● **Your goal**
Below are records. Find each line in them that holds the word "leaves" and copy it.

--- Given data Enclosed Below ---

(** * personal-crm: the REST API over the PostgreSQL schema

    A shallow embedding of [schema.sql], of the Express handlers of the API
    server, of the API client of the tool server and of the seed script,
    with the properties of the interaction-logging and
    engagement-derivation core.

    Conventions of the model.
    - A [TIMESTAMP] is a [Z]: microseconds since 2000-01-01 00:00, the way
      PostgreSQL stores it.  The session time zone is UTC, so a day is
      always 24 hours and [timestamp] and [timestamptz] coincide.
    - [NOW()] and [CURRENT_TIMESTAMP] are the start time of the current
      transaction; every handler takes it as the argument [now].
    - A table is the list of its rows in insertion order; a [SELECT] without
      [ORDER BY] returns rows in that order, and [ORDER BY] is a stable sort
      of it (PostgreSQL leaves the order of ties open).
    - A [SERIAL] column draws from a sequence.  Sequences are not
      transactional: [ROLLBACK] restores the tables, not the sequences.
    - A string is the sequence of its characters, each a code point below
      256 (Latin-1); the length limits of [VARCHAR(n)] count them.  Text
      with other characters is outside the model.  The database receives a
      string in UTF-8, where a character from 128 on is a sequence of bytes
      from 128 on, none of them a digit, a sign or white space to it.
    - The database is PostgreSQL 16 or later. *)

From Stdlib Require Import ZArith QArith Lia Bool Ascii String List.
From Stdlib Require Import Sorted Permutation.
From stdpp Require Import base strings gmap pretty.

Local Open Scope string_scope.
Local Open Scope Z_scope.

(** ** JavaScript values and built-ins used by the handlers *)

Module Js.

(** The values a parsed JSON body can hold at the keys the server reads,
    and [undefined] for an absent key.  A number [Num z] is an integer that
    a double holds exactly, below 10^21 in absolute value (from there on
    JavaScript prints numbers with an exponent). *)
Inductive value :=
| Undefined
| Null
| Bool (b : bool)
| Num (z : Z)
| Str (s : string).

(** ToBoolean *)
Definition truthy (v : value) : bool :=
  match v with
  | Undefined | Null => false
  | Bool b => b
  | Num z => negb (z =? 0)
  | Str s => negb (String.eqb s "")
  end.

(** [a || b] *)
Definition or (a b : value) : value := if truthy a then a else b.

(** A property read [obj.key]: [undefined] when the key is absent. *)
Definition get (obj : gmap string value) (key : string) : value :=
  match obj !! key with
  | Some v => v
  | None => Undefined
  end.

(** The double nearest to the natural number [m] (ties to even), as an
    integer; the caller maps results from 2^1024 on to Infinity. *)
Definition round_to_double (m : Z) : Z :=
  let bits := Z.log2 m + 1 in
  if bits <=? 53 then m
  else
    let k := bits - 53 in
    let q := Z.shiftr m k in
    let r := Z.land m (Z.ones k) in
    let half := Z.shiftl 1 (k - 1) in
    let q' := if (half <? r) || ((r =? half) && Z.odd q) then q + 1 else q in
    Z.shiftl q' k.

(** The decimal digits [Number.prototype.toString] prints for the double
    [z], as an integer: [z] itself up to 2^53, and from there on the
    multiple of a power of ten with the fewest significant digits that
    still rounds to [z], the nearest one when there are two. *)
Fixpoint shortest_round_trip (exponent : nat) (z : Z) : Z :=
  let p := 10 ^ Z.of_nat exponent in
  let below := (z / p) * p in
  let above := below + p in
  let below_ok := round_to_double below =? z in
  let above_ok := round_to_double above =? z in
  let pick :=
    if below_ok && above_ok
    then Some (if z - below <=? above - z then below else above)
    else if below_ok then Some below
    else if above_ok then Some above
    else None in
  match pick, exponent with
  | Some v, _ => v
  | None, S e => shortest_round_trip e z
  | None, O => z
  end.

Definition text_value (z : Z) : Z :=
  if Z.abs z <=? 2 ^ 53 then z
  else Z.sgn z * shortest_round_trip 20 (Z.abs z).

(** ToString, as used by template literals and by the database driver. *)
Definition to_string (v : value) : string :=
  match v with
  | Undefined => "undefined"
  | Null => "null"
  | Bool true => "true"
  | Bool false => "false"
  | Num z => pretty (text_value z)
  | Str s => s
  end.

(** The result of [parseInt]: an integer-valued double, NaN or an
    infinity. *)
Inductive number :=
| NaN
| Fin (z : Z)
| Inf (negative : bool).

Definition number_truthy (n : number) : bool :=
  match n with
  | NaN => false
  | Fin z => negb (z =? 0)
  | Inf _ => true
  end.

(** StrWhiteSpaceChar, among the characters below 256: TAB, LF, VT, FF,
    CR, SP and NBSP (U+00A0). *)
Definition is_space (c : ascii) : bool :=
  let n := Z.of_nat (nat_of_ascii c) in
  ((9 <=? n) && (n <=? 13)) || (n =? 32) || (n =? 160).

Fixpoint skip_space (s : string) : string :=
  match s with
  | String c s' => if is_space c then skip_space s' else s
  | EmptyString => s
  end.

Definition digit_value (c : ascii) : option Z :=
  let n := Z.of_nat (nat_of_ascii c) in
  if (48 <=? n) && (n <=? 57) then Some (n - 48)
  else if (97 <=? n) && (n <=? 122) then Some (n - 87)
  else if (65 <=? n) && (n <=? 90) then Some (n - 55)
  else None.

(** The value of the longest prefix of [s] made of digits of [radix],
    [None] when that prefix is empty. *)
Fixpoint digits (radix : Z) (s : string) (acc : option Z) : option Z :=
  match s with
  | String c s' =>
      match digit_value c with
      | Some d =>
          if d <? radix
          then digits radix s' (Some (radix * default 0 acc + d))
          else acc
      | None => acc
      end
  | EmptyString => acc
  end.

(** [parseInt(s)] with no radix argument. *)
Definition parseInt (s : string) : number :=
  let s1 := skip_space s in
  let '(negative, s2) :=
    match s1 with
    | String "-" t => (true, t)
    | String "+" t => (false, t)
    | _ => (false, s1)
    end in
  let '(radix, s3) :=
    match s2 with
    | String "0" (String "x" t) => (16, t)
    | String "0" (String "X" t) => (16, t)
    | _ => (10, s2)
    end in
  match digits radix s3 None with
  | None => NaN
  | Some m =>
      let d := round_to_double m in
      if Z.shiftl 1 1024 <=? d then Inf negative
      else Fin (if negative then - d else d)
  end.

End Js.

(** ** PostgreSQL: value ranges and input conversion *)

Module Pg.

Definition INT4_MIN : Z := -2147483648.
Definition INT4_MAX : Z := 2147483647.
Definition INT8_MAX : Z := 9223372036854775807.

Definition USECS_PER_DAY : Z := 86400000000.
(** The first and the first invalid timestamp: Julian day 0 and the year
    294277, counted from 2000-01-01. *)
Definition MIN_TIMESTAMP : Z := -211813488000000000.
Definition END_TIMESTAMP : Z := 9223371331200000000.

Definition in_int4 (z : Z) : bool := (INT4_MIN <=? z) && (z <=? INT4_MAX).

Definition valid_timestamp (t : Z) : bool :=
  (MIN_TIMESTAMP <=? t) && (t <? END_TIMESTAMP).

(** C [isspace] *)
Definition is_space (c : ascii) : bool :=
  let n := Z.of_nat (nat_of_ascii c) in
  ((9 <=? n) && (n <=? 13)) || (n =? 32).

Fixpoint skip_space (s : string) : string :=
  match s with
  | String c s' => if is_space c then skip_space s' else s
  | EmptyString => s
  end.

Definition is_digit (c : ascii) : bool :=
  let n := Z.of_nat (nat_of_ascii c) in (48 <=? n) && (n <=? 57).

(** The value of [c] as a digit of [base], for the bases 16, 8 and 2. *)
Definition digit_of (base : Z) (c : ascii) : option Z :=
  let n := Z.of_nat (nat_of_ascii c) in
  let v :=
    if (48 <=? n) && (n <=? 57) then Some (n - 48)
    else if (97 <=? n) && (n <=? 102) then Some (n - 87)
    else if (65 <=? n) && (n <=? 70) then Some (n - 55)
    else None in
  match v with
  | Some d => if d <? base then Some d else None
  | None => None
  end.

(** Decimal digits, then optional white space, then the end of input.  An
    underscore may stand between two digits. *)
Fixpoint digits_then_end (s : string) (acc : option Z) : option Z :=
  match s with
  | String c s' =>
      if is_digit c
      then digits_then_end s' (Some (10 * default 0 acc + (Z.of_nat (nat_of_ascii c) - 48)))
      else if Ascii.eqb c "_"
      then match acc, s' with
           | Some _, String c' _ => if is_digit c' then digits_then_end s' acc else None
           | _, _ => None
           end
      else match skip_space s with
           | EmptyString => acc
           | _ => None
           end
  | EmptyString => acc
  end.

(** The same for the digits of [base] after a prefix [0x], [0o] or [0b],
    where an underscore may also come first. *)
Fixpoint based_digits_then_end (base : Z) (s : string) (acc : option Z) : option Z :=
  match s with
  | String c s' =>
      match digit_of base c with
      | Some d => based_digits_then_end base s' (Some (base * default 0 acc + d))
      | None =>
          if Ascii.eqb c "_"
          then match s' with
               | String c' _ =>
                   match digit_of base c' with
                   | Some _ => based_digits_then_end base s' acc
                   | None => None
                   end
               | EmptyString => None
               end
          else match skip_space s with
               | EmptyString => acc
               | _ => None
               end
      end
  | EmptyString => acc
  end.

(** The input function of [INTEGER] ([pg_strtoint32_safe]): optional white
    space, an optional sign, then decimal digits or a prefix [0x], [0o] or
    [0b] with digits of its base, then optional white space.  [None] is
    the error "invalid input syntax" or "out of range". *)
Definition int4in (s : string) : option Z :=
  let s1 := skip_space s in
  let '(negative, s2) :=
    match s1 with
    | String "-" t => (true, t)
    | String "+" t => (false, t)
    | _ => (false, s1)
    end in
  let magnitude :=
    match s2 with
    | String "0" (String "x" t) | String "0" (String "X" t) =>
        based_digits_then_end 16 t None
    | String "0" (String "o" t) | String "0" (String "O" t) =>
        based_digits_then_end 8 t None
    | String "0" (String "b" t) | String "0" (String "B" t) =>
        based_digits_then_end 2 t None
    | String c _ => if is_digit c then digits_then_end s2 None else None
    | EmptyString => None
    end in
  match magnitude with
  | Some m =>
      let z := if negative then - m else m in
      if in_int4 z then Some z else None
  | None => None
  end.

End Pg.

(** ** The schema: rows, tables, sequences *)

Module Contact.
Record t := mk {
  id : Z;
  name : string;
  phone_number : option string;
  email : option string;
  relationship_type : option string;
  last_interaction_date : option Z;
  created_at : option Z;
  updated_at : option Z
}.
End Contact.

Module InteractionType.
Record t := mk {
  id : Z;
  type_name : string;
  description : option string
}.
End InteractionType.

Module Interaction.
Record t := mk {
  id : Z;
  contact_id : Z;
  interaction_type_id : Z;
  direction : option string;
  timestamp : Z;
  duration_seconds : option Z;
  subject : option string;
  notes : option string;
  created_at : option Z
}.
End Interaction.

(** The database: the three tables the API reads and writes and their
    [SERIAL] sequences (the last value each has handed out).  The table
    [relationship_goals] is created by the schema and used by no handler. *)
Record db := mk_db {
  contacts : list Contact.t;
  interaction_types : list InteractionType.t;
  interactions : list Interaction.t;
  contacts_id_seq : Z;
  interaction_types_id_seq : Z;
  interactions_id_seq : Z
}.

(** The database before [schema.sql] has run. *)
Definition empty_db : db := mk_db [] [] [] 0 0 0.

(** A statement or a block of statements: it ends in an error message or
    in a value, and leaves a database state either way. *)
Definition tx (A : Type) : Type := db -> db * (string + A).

--- End of Enclosed Given data ---
--- Given data Enclosed Below ---

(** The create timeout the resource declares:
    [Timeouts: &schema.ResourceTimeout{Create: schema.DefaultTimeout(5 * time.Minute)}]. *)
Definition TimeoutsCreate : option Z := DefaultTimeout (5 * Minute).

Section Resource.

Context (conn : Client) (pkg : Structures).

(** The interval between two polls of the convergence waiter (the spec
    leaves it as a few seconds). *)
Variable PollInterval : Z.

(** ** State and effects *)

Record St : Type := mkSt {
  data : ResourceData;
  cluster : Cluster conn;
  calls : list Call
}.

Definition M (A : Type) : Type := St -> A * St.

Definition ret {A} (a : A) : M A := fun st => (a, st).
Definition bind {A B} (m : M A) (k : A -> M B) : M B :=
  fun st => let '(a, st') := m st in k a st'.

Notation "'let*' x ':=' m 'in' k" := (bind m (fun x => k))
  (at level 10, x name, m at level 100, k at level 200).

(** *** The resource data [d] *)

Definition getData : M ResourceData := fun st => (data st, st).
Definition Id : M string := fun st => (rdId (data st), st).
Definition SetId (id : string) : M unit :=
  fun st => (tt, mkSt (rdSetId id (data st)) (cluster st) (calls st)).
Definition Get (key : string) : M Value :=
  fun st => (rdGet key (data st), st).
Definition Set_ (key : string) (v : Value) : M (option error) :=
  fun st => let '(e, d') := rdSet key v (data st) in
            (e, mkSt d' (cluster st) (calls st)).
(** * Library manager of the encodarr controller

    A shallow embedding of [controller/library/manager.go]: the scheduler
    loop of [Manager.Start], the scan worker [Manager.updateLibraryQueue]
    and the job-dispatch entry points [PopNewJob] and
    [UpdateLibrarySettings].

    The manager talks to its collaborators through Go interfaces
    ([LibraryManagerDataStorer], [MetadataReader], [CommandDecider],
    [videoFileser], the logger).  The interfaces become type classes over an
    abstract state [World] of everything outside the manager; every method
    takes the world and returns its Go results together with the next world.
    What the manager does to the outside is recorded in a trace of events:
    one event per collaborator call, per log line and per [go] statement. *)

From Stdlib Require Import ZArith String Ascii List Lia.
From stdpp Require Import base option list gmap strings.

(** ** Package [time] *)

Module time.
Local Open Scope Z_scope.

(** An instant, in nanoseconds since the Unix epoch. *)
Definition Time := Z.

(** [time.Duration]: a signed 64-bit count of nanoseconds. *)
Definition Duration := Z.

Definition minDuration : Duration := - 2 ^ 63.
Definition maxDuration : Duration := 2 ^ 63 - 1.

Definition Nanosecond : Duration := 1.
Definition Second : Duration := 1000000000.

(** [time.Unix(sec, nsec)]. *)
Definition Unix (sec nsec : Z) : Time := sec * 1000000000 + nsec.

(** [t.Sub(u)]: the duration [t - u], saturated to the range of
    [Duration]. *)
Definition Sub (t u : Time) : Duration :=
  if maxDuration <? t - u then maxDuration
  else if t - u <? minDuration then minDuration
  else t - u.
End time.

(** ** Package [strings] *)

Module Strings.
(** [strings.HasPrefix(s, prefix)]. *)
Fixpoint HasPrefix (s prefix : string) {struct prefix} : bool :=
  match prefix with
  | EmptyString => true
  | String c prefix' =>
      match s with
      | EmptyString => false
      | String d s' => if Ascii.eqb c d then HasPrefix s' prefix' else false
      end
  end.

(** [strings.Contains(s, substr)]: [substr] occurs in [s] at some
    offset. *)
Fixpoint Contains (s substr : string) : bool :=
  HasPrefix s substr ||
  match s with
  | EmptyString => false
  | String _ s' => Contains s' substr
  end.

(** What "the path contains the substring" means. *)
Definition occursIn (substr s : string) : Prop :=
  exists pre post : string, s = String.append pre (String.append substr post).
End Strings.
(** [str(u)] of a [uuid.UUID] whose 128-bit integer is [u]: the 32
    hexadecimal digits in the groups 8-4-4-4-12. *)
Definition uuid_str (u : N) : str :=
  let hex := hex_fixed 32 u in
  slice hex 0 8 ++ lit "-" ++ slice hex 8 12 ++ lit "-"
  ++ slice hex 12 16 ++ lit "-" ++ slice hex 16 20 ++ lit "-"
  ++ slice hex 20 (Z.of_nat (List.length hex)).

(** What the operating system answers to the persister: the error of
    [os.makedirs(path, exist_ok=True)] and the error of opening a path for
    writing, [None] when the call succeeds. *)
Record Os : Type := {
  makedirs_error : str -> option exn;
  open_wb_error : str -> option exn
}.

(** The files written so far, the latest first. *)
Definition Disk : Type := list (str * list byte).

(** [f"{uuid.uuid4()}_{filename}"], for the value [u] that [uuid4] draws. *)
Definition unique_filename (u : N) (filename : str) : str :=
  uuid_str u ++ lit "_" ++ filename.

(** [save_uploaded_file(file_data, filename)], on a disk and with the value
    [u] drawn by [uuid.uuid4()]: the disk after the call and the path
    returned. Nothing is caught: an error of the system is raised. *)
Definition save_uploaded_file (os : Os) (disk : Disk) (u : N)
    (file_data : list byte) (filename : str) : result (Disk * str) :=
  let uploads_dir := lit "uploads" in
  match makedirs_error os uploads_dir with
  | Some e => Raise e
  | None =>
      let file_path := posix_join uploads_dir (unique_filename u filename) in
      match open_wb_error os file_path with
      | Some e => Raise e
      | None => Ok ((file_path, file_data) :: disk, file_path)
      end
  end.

--- End of Enclosed Given data ---
--- Given data Enclosed Below ---

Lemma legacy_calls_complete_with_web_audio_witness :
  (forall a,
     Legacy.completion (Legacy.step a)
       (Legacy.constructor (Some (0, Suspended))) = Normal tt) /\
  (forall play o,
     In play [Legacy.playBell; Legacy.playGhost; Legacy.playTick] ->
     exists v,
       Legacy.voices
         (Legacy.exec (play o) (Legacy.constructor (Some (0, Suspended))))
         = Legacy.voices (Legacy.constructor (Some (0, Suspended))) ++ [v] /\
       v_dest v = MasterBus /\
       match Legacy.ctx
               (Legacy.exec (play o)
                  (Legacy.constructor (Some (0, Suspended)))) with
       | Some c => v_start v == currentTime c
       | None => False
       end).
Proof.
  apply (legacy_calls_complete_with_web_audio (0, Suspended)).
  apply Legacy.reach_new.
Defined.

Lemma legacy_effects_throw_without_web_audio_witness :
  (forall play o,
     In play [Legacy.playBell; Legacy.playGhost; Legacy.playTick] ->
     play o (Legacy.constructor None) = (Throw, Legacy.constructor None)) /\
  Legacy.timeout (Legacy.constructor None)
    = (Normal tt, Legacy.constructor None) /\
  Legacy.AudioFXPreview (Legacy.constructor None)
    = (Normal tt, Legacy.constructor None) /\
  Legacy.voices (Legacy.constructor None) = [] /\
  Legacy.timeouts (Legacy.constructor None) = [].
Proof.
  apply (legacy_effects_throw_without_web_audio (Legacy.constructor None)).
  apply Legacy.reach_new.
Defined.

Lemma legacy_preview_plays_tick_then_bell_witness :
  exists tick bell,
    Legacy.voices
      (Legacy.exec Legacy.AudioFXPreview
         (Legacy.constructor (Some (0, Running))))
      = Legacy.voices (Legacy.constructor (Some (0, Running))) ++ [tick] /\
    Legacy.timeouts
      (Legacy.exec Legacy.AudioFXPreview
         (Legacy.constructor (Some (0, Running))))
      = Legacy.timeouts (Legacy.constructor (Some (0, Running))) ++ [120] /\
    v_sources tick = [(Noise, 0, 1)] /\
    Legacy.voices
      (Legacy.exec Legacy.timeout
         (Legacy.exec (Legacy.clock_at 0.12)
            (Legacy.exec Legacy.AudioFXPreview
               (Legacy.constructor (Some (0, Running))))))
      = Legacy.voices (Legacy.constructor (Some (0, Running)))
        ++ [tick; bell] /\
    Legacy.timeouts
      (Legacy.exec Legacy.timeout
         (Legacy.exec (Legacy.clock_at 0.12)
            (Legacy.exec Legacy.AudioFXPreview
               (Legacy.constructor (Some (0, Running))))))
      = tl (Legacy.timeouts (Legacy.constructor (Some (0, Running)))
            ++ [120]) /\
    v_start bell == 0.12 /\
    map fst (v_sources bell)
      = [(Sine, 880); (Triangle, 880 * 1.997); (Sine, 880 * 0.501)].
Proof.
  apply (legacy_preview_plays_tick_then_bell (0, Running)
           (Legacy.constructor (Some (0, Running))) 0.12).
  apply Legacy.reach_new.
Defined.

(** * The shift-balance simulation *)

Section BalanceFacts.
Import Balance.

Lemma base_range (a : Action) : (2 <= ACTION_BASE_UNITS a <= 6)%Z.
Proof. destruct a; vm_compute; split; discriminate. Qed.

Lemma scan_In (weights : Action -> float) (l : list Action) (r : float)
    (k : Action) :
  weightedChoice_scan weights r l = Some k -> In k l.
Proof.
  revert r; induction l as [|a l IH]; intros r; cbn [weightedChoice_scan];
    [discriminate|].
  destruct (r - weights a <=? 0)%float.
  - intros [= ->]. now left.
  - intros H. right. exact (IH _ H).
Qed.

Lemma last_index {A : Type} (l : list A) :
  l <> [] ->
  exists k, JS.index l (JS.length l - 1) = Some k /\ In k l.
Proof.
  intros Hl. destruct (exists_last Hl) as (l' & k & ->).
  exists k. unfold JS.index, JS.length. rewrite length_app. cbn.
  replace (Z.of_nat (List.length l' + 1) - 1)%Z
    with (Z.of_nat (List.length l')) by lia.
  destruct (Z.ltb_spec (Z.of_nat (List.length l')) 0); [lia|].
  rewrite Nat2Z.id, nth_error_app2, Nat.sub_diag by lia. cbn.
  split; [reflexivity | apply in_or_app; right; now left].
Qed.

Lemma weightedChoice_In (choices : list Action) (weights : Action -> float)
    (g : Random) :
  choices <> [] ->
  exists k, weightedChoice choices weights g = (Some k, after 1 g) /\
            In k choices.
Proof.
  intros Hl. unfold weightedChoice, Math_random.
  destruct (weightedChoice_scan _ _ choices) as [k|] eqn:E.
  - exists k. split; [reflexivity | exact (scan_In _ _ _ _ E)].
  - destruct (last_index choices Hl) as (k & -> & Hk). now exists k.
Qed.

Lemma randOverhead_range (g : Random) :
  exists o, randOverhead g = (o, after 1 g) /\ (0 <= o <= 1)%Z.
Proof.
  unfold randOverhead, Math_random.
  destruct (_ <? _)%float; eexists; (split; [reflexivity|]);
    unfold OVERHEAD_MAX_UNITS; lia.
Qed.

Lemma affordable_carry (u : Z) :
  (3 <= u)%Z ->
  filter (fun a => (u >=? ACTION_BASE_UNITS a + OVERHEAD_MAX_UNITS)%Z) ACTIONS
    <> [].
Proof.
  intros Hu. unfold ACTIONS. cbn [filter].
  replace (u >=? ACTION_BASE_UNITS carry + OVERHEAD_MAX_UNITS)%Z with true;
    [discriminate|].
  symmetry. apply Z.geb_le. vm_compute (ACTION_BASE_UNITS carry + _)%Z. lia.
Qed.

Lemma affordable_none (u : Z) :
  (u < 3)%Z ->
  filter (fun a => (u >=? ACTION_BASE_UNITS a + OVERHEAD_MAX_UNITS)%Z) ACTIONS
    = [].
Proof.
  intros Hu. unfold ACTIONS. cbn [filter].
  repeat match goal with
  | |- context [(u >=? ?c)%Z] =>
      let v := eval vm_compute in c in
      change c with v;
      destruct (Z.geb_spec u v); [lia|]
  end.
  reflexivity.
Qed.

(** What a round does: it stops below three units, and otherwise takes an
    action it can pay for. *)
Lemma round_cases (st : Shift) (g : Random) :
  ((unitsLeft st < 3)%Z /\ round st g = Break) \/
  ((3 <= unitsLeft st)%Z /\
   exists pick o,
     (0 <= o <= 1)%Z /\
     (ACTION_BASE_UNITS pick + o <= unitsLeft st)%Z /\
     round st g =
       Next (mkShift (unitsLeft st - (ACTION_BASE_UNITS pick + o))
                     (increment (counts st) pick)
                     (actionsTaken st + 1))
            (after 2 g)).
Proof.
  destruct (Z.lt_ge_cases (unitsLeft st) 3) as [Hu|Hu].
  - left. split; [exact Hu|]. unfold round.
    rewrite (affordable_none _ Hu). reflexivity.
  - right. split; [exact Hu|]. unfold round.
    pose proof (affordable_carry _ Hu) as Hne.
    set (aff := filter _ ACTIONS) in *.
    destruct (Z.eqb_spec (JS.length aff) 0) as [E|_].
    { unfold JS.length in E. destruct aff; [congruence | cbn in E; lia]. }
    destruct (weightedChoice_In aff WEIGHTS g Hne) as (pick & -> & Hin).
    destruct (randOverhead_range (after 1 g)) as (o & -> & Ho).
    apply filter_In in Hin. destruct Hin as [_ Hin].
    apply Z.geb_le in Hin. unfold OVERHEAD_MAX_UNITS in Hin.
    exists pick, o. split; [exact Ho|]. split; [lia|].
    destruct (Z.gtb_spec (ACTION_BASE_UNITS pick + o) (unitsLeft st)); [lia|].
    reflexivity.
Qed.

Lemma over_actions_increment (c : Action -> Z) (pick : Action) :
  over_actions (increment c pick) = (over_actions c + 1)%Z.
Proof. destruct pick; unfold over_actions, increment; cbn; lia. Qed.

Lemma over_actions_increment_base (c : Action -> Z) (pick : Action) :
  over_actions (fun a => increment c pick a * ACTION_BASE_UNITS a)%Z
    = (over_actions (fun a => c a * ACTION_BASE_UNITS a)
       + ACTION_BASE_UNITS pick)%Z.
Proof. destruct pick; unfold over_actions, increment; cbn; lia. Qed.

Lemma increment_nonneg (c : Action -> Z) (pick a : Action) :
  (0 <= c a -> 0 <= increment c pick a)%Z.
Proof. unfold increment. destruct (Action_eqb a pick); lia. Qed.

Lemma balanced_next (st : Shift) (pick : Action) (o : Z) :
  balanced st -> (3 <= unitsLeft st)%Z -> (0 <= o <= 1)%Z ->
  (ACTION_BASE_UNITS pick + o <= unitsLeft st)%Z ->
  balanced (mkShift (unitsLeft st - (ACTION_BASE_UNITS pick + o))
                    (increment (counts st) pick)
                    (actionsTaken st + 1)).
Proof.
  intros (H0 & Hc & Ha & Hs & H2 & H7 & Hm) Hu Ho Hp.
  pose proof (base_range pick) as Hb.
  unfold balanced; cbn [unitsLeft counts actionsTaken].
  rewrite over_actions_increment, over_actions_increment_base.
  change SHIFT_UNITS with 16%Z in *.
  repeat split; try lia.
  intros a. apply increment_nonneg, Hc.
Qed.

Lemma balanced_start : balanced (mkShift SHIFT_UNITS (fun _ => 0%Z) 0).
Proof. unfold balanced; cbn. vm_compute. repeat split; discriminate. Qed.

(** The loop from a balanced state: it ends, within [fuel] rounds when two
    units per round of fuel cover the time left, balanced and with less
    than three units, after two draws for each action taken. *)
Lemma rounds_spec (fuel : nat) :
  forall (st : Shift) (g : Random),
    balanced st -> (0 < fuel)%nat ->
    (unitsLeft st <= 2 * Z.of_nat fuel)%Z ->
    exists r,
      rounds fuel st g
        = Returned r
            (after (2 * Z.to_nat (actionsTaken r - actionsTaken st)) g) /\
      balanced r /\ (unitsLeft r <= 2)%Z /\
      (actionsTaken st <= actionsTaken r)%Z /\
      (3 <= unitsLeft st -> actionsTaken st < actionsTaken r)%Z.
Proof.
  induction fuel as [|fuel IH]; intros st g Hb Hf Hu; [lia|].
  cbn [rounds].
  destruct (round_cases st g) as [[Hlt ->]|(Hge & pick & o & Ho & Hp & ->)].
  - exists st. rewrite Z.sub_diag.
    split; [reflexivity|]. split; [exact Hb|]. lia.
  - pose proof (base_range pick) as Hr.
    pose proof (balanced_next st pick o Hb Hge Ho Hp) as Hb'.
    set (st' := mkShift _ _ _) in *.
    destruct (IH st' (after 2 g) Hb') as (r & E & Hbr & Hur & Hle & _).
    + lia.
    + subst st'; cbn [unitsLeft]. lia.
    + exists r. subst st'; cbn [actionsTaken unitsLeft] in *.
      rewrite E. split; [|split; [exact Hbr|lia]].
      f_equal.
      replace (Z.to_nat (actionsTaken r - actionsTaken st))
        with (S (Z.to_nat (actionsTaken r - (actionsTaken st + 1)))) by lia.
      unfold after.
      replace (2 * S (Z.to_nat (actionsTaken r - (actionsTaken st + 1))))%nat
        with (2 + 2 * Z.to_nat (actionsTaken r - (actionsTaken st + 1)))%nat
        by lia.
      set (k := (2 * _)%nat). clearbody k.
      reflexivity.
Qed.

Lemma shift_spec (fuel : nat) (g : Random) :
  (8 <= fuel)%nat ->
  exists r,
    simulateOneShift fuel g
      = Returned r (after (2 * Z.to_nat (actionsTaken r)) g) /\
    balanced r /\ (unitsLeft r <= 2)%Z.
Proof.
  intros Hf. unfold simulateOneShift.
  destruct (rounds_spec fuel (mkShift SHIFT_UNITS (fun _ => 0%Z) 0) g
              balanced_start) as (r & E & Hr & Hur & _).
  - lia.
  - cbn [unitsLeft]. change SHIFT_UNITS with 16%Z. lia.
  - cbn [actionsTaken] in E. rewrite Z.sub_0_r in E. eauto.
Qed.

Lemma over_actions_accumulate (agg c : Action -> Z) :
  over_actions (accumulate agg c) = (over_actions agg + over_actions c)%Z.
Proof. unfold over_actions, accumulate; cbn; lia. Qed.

--- End of Enclosed Given data ---

● **Result**
      of it (PostgreSQL leaves the order of ties open).
    in a value, and leaves a database state either way. *)
    leaves it as a few seconds). *)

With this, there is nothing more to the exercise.